Suppose we have a homogeneous polynomial $P$ of degree $k$ in $n$ complex variables. The following formula seems to be true (can be proven by straightforward computations for $2$ or $3$): $$P(z_1,...,z_n)=\frac{1}{k!}\sum_{\epsilon_l \in \{0,1\}, l \in \{1,...,k \}} (-1)^{k-\sum_{j=1}^k \epsilon_j} P(a+(\sum_{j=1}^k \epsilon_j)z)$$ for any given $a \in \mathbb{C}^n$. So for $k=2$ it would be: $$P(z_1,...,z_n)=\frac{1}{2}(P(a)-2P(a+z)+P(a+2z)).$$Yet I have no idea for the proof.

Answer 1

Let me first reformulate the problem in a much more convenient way : I define $$Q(a,z) = \frac{1}{k!} \sum_{m=0}^k (-1)^{k-m}\binom{k}{m}P(a+mz)$$ and we have to show $Q(a,z) = P(z)$.
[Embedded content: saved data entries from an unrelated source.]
(** Lines 156-174. *)
Definition parse_arguments (config_users config_superusers : value)
    : result (list User) :=
  let users := [] in
  users <- (if isinstance_dict config_users then
              more <- _parse_backwards_compatible config_users false ;;
              Ok (users ++ more)
            else
              more <- _parse config_users ;;
              Ok (users ++ more)) ;;
  users <- (if isinstance_dict config_superusers then
              more <- _parse_backwards_compatible config_superusers true ;;
              Ok (users ++ more)
            else Ok users) ;;
  Ok users.

(** ** The input shapes and the records they denote *)

(** Current shape: a sequence whose entries are mappings. *)
Definition current_shape (config_users : value) : bool :=
  match config_users with
  | VList entries => forallb isinstance_dict entries
  | _ => false
  end.

Definition has_password_key (entry : value) : bool :=
  match entry with
  | VDict items =>
      match dict_find "!password" items with
      | Some _ => true
      | None => false
      end
  | _ => false
  end.

(** Legacy shape: a mapping whose sub-mappings contain ['!password']. *)
Definition legacy_shape (config : value) : bool :=
  match config with
  | VDict items => forallb (fun kv => has_password_key (snd kv)) items
  | _ => false
  end.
First we notice that $Q(0,z) = P(z)$ because $\sum_{m=0}^k (-1)^{k-m}\binom{k}{m} m^k = k!$.

Then it remains to show that $Q(a,z)$ is independent of $a$. We do that by induction on $k$. If $k=1$ this is clear because $Q(a,z) = P(a+z)-P(a) = P(z)$. So assume this is true for all homogeneous polynomials of degree $k-1$.
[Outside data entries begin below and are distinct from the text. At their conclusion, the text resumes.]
(** * Checkers rules engine: board model, move generation and turn state machine

    A shallow embedding of [game_state.py] (class [CheckersGame]), [board.py]
    (class [Board]) and [piece.py] (class [Piece]).  Python lists are Rocq
    lists read and written through Python's indexing rules (negative indices
    count from the end, anything else out of range raises [IndexError]);
    methods that only read [self] are functions into [outcome], methods that
    assign to [self] run in the state-and-exception monad [M]. *)

From Stdlib Require Import ZArith List Bool Lia.
From stdpp Require Import base list gmap.
Import ListNotations.
Local Open Scope Z_scope.

(** ** Python values *)

Inductive exn := IndexError | AttributeError.

Inductive outcome (A : Type) :=
| Returns (a : A)
| Raises (e : exn).
Arguments Returns {A} a.
Arguments Raises {A} e.

Definition obind {A B} (m : outcome A) (k : A -> outcome B) : outcome B :=
  match m with
  | Returns a => k a
  | Raises e => Raises e
  end.

Notation "x <- m ;; k" := (obind m (fun x => k))
  (at level 100, m at next level, right associativity).

(** [range(lo, hi)] *)
Definition range (lo hi : Z) : list Z :=
  map (fun k => lo + Z.of_nat k) (seq 0 (Z.to_nat (hi - lo))).

(** Position in a list of length [len] designated by the Python index [i]. *)
Definition py_index (len : nat) (i : Z) : option nat :=
  let n := Z.of_nat len in
  if (0 <=? i) && (i <? n) then Some (Z.to_nat i)
  else if (- n <=? i) && (i <? 0) then Some (Z.to_nat (i + n))
  else None.

(** [l[i]] *)
Definition getitem {A} (l : list A) (i : Z) : outcome A :=
  match py_index (length l) i with
  | Some k => match l !! k with
              | Some x => Returns x
              | None => Raises IndexError
              end
  | None => Raises IndexError
  end.

(** [l[i] = x] *)
Definition setitem {A} (l : list A) (i : Z) (x : A) : outcome (list A) :=
  match py_index (length l) i with
  | Some k => Returns (<[k:=x]> l)
  | None => Raises IndexError
  end.

(** Early-exit loop: [for x in l: if f(x): return True] ... [return False]. *)
Fixpoint for_any {A} (f : A -> outcome bool) (l : list A) : outcome bool :=
  match l with
  | [] => Returns false
  | x :: t => b <- f x ;; if b then Returns true else for_any f t
  end.

(** Collecting loop: [for x in l: if cond(x): out.append(val(x))]. *)
Fixpoint for_append {A B} (cond : A -> outcome bool) (val : A -> B)
    (l : list A) : outcome (list B) :=
  match l with
  | [] => Returns []
  | x :: t =>
      b <- cond x ;;
      rest <- for_append cond val t ;;
      Returns (if b then val x :: rest else rest)
  end.

(** ** Pieces *)

Inductive Color := red | black.

Definition color_eqb (a b : Color) : bool :=
  match a, b with
  | red, red | black, black => true
  | _, _ => false
  end.

(** The dataclass [Piece]; [piece.py] and [game_state.py] declare it with the
    same two fields. *)
Record Piece := mkPiece { color : Color; king : bool }.

(** Truth value of an [Optional[Piece]]: [None] is false, an instance true. *)
Definition truthy (c : option Piece) : bool :=
  match c with Some _ => true | None => false end.

Definition pos_eqb (a b : Z * Z) : bool :=
  (fst a =? fst b) && (snd a =? snd b).

(** [x in l] for a list of coordinate tuples. *)
Definition py_in (x : Z * Z) (l : list (Z * Z)) : bool := existsb (pos_eqb x) l.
We have $$\begin{eqnarray*} \frac{\partial Q}{\partial a_i}(a,z) & = & \frac{1}{k!} \sum_{m=0}^k (-1)^{k-m}\binom{k}{m}(\partial_i P)(a+mz) \\ & = & \frac{1}{k!} \sum_{m=0}^k (-1)^{k-m}\binom{k-1}{m}(\partial_i P)(a+mz) +\frac{1}{k!} \sum_{m=0}^k (-1)^{k-m}\binom{k-1}{m-1}(\partial_i P)(a+mz)\\ & = & -\frac{1}{k!}\sum_{m=0}^{k-1} (-1)^{k-1-m}\binom{k-1}{m}(\partial_i P)(a+mz) + \frac{1}{k!} \sum_{m=0}^{k-1} (-1)^{k-1-m}\binom{k-1}{m}(\partial_i P)(a+z+mz)\\ & = & -(\partial_i P)(z) + (\partial_i P)(z) \\ & = & 0 \end{eqnarray*}$$ where we use that $\partial_i P$ is homogeneous of degree $k-1$ so we use twice the induction hypothesis (once with $a$ and once with $a+z$).

So the induction works and $Q(a,z) = P(z)$ for all $a$ in all degree.